Material supplied
-.-.-
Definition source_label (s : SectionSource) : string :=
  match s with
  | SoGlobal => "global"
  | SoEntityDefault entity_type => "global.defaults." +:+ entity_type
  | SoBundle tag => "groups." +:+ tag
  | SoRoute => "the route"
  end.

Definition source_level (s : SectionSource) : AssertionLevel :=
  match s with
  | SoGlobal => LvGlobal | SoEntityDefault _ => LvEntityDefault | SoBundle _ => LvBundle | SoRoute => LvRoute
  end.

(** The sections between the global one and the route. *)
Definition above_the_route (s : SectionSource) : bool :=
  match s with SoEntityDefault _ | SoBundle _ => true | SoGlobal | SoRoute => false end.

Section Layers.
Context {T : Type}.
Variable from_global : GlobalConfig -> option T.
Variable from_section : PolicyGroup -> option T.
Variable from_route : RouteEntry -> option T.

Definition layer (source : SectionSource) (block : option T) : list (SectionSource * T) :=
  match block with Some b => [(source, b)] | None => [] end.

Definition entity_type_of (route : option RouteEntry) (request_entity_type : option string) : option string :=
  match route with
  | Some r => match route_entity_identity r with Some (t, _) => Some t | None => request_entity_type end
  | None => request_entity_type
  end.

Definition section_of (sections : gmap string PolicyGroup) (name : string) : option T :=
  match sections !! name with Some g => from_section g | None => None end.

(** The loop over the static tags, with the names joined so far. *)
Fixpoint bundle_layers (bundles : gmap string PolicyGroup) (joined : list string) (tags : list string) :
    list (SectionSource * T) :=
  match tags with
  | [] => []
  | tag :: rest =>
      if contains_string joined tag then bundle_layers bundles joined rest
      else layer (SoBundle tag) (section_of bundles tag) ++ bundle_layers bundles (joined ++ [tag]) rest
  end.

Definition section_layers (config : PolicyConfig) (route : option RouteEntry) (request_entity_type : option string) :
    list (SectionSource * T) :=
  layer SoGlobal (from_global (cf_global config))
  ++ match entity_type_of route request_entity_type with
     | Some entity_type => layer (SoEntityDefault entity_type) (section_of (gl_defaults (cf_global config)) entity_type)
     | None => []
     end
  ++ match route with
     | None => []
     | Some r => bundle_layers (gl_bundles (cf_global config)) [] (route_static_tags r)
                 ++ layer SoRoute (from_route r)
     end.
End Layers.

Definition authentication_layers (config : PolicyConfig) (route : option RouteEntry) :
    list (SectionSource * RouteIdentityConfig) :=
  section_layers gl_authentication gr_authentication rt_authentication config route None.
-.-.-
Required action
Wherever a line of the data holds "joined", copy that line.

Answer box
(** The loop over the static tags, with the names joined so far. *)
Fixpoint bundle_layers (bundles : gmap string PolicyGroup) (joined : list string) (tags : list string) :
      if contains_string joined tag then bundle_layers bundles joined rest
      else layer (SoBundle tag) (section_of bundles tag) ++ bundle_layers bundles (joined ++ [tag]) rest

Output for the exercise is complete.